ABOUT THIS TASK: Beneath this task are records; state how many of their lines hold the word "done", and nothing else.

Dataset entries
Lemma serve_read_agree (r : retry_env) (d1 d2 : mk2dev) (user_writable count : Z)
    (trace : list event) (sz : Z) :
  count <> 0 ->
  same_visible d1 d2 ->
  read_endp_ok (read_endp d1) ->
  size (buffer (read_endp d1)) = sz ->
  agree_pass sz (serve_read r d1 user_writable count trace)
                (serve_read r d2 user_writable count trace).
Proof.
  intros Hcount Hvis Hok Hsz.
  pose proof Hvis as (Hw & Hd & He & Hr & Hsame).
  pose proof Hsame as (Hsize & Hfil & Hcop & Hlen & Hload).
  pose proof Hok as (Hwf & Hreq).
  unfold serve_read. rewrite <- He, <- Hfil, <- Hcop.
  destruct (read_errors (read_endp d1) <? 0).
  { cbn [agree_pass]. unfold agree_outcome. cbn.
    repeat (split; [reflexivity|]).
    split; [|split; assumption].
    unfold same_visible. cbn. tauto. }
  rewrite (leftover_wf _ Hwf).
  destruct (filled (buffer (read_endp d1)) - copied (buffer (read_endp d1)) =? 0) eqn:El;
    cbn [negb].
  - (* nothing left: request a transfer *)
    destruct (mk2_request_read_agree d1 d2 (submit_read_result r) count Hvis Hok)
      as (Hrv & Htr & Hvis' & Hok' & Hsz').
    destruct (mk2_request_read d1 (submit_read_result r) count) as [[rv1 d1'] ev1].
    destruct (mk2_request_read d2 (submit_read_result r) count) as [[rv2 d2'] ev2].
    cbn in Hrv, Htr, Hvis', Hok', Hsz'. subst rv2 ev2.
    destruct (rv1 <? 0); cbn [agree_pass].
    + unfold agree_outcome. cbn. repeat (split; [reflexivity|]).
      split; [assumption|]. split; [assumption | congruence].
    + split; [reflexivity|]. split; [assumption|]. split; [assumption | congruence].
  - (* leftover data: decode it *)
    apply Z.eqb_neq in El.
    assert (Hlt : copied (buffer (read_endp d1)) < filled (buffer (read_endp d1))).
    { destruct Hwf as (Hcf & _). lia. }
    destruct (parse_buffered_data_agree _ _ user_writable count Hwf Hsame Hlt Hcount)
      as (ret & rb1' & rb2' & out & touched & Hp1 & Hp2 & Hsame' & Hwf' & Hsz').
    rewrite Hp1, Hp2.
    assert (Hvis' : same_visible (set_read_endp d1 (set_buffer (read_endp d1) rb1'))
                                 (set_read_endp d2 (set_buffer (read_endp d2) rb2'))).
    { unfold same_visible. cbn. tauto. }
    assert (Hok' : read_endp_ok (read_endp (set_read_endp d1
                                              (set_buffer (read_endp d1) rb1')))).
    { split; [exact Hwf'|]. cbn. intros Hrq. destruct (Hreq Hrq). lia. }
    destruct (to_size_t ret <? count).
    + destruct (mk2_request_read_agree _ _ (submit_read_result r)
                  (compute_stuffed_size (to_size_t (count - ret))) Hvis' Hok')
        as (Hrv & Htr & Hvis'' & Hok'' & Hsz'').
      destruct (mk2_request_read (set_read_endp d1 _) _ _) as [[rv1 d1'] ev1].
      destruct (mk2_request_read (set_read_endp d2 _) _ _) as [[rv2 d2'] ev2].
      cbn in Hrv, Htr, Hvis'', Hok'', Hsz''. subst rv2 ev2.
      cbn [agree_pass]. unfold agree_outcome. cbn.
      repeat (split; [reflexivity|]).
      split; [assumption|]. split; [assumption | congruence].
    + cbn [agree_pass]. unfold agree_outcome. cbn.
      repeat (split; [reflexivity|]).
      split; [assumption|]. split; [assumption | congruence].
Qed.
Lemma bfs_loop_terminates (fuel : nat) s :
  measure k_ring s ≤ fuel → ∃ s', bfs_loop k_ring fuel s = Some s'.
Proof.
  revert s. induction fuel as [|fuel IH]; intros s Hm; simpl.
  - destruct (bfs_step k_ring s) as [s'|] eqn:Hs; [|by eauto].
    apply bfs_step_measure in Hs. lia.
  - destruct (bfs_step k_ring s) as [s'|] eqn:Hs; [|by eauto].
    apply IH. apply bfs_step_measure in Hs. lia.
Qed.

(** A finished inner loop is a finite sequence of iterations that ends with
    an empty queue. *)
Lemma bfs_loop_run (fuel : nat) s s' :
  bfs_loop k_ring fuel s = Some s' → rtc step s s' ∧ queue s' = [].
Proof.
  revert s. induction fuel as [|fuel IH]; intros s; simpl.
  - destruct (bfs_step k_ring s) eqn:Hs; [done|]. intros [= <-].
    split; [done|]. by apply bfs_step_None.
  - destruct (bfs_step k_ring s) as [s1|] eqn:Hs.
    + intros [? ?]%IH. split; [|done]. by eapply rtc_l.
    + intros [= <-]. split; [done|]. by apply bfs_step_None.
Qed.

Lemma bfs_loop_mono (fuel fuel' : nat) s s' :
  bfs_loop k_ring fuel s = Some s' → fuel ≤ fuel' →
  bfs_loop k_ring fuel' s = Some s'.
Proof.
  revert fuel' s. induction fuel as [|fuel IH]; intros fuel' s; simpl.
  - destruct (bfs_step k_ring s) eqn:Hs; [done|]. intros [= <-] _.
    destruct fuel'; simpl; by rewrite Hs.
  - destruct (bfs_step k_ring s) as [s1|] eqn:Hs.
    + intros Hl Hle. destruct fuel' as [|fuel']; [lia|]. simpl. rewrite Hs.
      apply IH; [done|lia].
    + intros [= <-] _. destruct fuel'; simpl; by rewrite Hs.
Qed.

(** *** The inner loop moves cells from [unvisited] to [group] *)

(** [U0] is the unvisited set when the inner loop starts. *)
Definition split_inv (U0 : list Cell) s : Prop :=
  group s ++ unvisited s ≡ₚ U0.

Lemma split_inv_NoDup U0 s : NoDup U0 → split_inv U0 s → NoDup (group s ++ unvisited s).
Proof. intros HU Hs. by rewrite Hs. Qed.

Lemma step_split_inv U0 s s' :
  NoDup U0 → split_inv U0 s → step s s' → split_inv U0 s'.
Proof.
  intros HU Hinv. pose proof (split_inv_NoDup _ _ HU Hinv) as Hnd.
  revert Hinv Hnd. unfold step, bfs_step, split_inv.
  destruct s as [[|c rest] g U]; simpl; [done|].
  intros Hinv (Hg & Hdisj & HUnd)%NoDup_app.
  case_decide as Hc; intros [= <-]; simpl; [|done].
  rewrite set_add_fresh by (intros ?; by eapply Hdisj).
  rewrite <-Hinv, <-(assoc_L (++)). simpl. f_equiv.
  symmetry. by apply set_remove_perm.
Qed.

SOLUTION TO THE PROBLEM: 8